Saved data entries
(** [text.split(/[.!?]+/)]. *)
Fixpoint split_sentences (fuel : nat) (s cur : list ascii) : list (list ascii) :=
  match fuel with
  | O => [List.rev cur]
  | S fuel' =>
      match s with
      | [] => [List.rev cur]
      | c :: r =>
          if isSentenceEnd c
          then List.rev cur :: split_sentences fuel' (dropWhile isSentenceEnd r) []
          else split_sentences fuel' r (c :: cur)
      end
  end.

Definition ellipsis : list ascii := chars "...".

Definition generateFallbackTitle (text : string) : string :=
  let t := chars text in
  let sentences :=
    filter (fun s => (10 <? List.length (trim s))%nat)
      (split_sentences (List.length t) t []) in
  match sentences with
  | s :: _ =>
      let sentence := trim s in
      if (60 <? List.length sentence)%nat
      then str (substring0 60 sentence ++ ellipsis)
      else str sentence
  | [] => str (substring0 60 t ++ ellipsis)
  end.

Definition generateFallbackDescription (text : string) : string :=
  let t := chars text in
  if (200 <? List.length t)%nat then str (substring0 200 t ++ ellipsis) else text.

Definition videos_path (videoFile : string) : string :=
  ("/videos/" ++ videoFile)%string.

Definition createBasicClip (segment : Segment.t) (videoFile : string) : Clip.t :=
  Clip.mk
    (VStr (generateFallbackTitle (Segment.text segment)))
    (VStr (generateFallbackDescription (Segment.text segment)))
    (videos_path videoFile)
    (max (Fin 0) (Segment.startTime segment - Fin 2))
    (Segment.endTime segment + Fin 2)
    (Some (Segment.text segment))
    (VNum (or_default (Segment.similarity segment) (Fin (1 # 2))))
    VUndefined VUndefined videoFile false VUndefined false.

(** [analysis?.field || fallback]. *)
Definition field_or (analysis : value) (key : string) (fallback : value) : value :=
  or_value (prop analysis key) fallback.

Definition createValidClip (segment : Segment.t) (videoFile : string)
    (transcript : string) (analysis : value) : Clip.t :=
  let finalStart := max (Fin 0) (Segment.startTime segment - CONTEXT_BUFFER) in
  let finalEnd := (Segment.endTime segment + CONTEXT_BUFFER)%num in
  Clip.mk
    (field_or analysis "title" (VStr (generateFallbackTitle transcript)))
    (field_or analysis "description" (VStr (generateFallbackDescription transcript)))
    (videos_path videoFile)
    finalStart finalEnd (Some transcript)
    (field_or analysis "relevance_score" (VNum (Fin (7 # 10))))
    (field_or analysis "quality_score" (VNum (Fin (7 # 10))))
    (field_or analysis "key_topics" (VArr []))
    videoFile true
    (VStr "Used original timestamps due to optimization failure")
    false.

(** [enhanceClipWithLLM] once the reply of the LLM, [analysis], is in:
    [hasClient] says whether a Bedrock client is configured.  [None] is
    the [null] of a rejected segment. *)
Definition enhanceClipWithLLM (hasClient : bool) (analysis : value)
    (segment : Segment.t) (videoFile : string) : option Clip.t :=
  if negb hasClient then Some (createBasicClip segment videoFile)
  else
    let transcript := Segment.text segment in
    let duration := (Segment.endTime segment - Segment.startTime segment)%num in
    if (duration <=? Fin 0)%num then None
    else if negb (truthy_value analysis) then None
    else if truthy_value (prop analysis "include_clip") &&
            (toNumber_value (prop analysis "relevance_score") >=? MIN_LLM_SCORE)%num
    then
      let rawStartOffset :=
        max (Fin 0)
          (toNumber_value (or_value (prop analysis "optimal_start_offset") (VNum (Fin 0)))) in
      let rawEndOffset :=
        max (Fin 0)
          (toNumber_value (or_value (prop analysis "optimal_end_offset") (VNum (Fin 0)))) in
      let maxOffset := max (Fin 0) (duration - Fin 5) in
      let startOffset := min rawStartOffset maxOffset in
      let endOffset := min rawEndOffset maxOffset in
      let optimizedStart := (Segment.startTime segment + startOffset)%num in
      let optimizedEnd := (Segment.endTime segment - endOffset)%num in
      if (optimizedEnd <=? optimizedStart)%num
      then Some (createValidClip segment videoFile transcript analysis)
      else
        let finalStart := max (Fin 0) (optimizedStart - CONTEXT_BUFFER) in
        let finalEnd := (optimizedEnd + CONTEXT_BUFFER)%num in
        Some (Clip.mk
                (field_or analysis "title" (VStr (generateFallbackTitle transcript)))
                (field_or analysis "description"
                   (VStr (generateFallbackDescription transcript)))
                (videos_path videoFile)
                finalStart finalEnd (Some transcript)
                (prop analysis "relevance_score")
                (prop analysis "quality_score")
                (field_or analysis "key_topics" (VArr []))
                videoFile true
                (prop analysis "reasoning")
                false)
    else None.


(** *** Collaborators *)

(** What the extractor calls but does not implement.  [judge] and
    [select] stand for [callClaudeViaAWS] on the prompt built from their
    arguments: the per-segment judgment and the ranking, each the value
    the call returns (the parsed reply, or the object the call falls
    back on when it fails).  [arrayInherits name] says whether the
    arrays of the runtime inherit a property of that name (a method of
    [Array.prototype] or of [Object.prototype]). *)
Record Collaborators : Type := {
  hasClient : bool;
  readdir : option (list string);
  getAWSEmbedding : string -> option (list float);
  judge : string -> string -> Segment.t -> value;
  select : string -> string -> list Clip.t -> value;
  arrayInherits : string -> bool
}.

(** *** The segmenter *)

Definition createSemanticSegments (env : Collaborators)
    (timestamps : list TranscriptEntry) (query : string) : list Segment.t :=
  if negb (hasClient env) then createFallbackSegments timestamps
  else
    match getAWSEmbedding env query with
    | None => createFallbackSegments timestamps
    | Some queryEmbedding =>
        let windows := createSlidingWindows timestamps (Fin 45) in
        let scoredWindows :=
          flat_map
            (fun window =>
               let text := joined_text window in
               match getAWSEmbedding env text with
               | Some embedding =>
                   let similarity :=
                     cosineSimilarity (Some queryEmbedding) (Some embedding) in
                   if PrimFloat.ltb MIN_RELEVANCE_SCORE similarity
                   then [Segment.mk window (num_of_float similarity) text
                           (first_start window) (last_end window)]
                   else []
               | None => []
               end)
            windows in
        firstn 6
          (js_sort (fun a b =>
                      (Fin 0 <? Segment.similarity b - Segment.similarity a)%num)
             scoredWindows)
    end.

(** *** The curator *)

Record Reference : Type := {
  content_text : option string;
  s3Uri : option string
}.

Record Event : Type := { retrievedReferences : option (list Reference) }.
Record Trace : Type := { all_events : option (list Event) }.

Definition extractStructuredReferences (trace : Trace) : list Reference :=
  match all_events trace with
  | Some events =>
      flat_map (fun event =>
                  match retrievedReferences event with
                  | Some kbRefs => kbRefs
                  | None => []
                  end) events
  | None => []
  end.

(** The clips of one reference. *)
Definition reference_clips (env : Collaborators) (userQuery agentResponse : string)
    (ref : Reference) : list Clip.t :=
  match content_text ref, s3Uri ref with
  | Some content, Some uri =>
      if String.eqb content EmptyString || String.eqb uri EmptyString then []
      else
        match parseTimestampsRobustly content with
        | [] => []
        | timestamps =>
            match findVideoFile (readdir env) (Some uri) with
            | None => []
            | Some videoFile =>
                flat_map
                  (fun segment =>
                     match enhanceClipWithLLM (hasClient env)
                             (judge env userQuery agentResponse segment)
                             segment videoFile with
                     | Some clip => [clip]
                     | None => []
                     end)
                  (createSemanticSegments env timestamps userQuery)
            end
        end
  | _, _ => []
  end.

Definition createSemanticClips (env : Collaborators) (references : list Reference)
    (userQuery agentResponse : string) : list Clip.t :=
  flat_map (reference_clips env userQuery agentResponse) references.

(** [(b.relevanceScore || 0) - (a.relevanceScore || 0) > 0]. *)
Definition less_relevant (a b : Clip.t) : bool :=
  (Fin 0 <?
     toNumber_value (or_value (Clip.relevanceScore b) (VNum (Fin 0))) -
     toNumber_value (or_value (Clip.relevanceScore a) (VNum (Fin 0))))%num.

(** [clips[index]] followed by the test of [filter(Boolean)]: what the
    index selects, [None] when that is [undefined].  The property key is
    [String(index)]; the string of a number names a position of the
    array or nothing at all. *)
Definition element (env : Collaborators) (clips : list Clip.t) (index : value)
  : option Selected :=
  let key := str (toString index) in
  match array_index key with
  | Some n =>
      if (n <? N.of_nat (List.length clips))%N then
        match nth_error clips (N.to_nat n) with
        | Some clip => Some (SelectedClip clip)
        | None => None
        end
      else None
  | None =>
      match index with
      | VNum _ => None
      | _ =>
          if String.eqb key "length" then
            if (0 <? List.length clips)%nat
            then Some (ArrayLength (List.length clips))
            else None
          else if arrayInherits env key then Some (InheritedProperty key)
          else None
      end
  end.

(** [optimizeClipsWithLLM].  A [selected_clips] that is truthy and no
    array has no [slice], or no [map] on what [slice] returns: the
    [TypeError] is caught and the clips are ranked by relevance, as they
    are when the reply has no [selected_clips]. *)
Definition optimizeClipsWithLLM (env : Collaborators) (clips : list Clip.t)
    (userQuery agentResponse : string) : list Selected :=
  if negb (hasClient env) || (List.length clips =? 0)%nat
  then map SelectedClip (firstn MAX_CLIPS clips)
  else
    let clips :=
      if (8 <? List.length clips)%nat
      then firstn 8 (js_sort less_relevant clips)
      else clips in
    let result := select env userQuery agentResponse clips in
    let ranked := map SelectedClip (firstn MAX_CLIPS (js_sort less_relevant clips)) in
    if truthy_value result && truthy_value (prop result "selected_clips") then
      match prop result "selected_clips" with
      | VArr selected_clips =>
          flat_map (fun index =>
                      match element env clips index with
                      | Some item => [item]
                      | None => []
                      end)
            (firstn MAX_CLIPS selected_clips)
      | _ => ranked
      end
    else ranked.

(** Removal of the first match of a pattern, given as a matcher that
    returns what follows a match at the head of the string. *)
Fixpoint remove_first (matcher : list ascii -> option (list ascii)) (s : list ascii)
  : list ascii :=
  match matcher s with
  | Some rest => rest
  | None =>
      match s with
      | [] => []
      | c :: r => c :: remove_first matcher r
      end
  end.

(** [n] digits at the head of [s]. *)
Fixpoint digits_exactly (n : nat) (s : list ascii) : option (list ascii) :=
  match n with
  | O => Some s
  | S n' =>
      match s with
      | c :: r => if isDigit c then digits_exactly n' r else None
      | [] => None
      end
  end.

(** [/\d{8}_\d{6}/]. *)
Definition date_stamp (s : list ascii) : option (list ascii) :=
  match digits_exactly 8 s with
  | Some (c :: r) => if Ascii.eqb c "_"%char then digits_exactly 6 r else None
  | _ => None
  end.

Definition stripPrefix_ci (p s : list ascii) : option (list ascii) :=
  if ascii_list_eqb (toLowerCase (firstn (List.length p) s)) p
     && (List.length p <=? List.length s)%nat
  then Some (skipn (List.length p) s)
  else None.

(** [/Meeting\s+(Recording|Transcript)/i]. *)
Definition meeting_label (s : list ascii) : option (list ascii) :=
  match stripPrefix_ci (chars "meeting") s with
  | Some (c :: r) =>
      if isSpace c then
        let r' := dropWhile isSpace r in
        match stripPrefix_ci (chars "recording") r' with
        | Some rest => Some rest
        | None => stripPrefix_ci (chars "transcript") r'
        end
      else None
  | _ => None
  end.

Definition getVideoDisplayName (filename : string) : string :=
  let s1 := strip_video_extension (chars filename) in
  let s2 := map (fun c => if Ascii.eqb c "-"%char || Ascii.eqb c "_"%char
                          then chr 32 else c) s1 in
  let s3 := remove_first date_stamp s2 in
  let s4 := remove_first meeting_label s3 in
  str (trim s4).

Definition fallback_clip (userQuery : string) (i : nat) (videoFile : string) : Clip.t :=
  Clip.mk
    (VStr ("Relevant Content: " ++ getVideoDisplayName videoFile))
    (VStr ("This segment may contain information related to: " ++
           String dquote userQuery ++ String dquote EmptyString))
    (videos_path videoFile)
    (of_nat i * Fin 45)%num
    (of_nat i * Fin 45 + Fin 60)%num
    None
    (VNum (Fin (4 # 10) - of_nat i * Fin (1 # 10))%num)
    VUndefined VUndefined videoFile false VUndefined true.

• _Task description_: Please return the lines above that run from the line containing "O => [List.rev cur]" to the line containing "or_value (prop analysis key) fallback.", inclusive, exactly and with no other lines.

• _Response area_:
  | O => [List.rev cur]
  | S fuel' =>
      match s with
      | [] => [List.rev cur]
      | c :: r =>
          if isSentenceEnd c
          then List.rev cur :: split_sentences fuel' (dropWhile isSentenceEnd r) []
          else split_sentences fuel' r (c :: cur)
      end
  end.

Definition ellipsis : list ascii := chars "...".

Definition generateFallbackTitle (text : string) : string :=
  let t := chars text in
  let sentences :=
    filter (fun s => (10 <? List.length (trim s))%nat)
      (split_sentences (List.length t) t []) in
  match sentences with
  | s :: _ =>
      let sentence := trim s in
      if (60 <? List.length sentence)%nat
      then str (substring0 60 sentence ++ ellipsis)
      else str sentence
  | [] => str (substring0 60 t ++ ellipsis)
  end.

Definition generateFallbackDescription (text : string) : string :=
  let t := chars text in
  if (200 <? List.length t)%nat then str (substring0 200 t ++ ellipsis) else text.

Definition videos_path (videoFile : string) : string :=
  ("/videos/" ++ videoFile)%string.

Definition createBasicClip (segment : Segment.t) (videoFile : string) : Clip.t :=
  Clip.mk
    (VStr (generateFallbackTitle (Segment.text segment)))
    (VStr (generateFallbackDescription (Segment.text segment)))
    (videos_path videoFile)
    (max (Fin 0) (Segment.startTime segment - Fin 2))
    (Segment.endTime segment + Fin 2)
    (Some (Segment.text segment))
    (VNum (or_default (Segment.similarity segment) (Fin (1 # 2))))
    VUndefined VUndefined videoFile false VUndefined false.

(** [analysis?.field || fallback]. *)
Definition field_or (analysis : value) (key : string) (fallback : value) : value :=
  or_value (prop analysis key) fallback.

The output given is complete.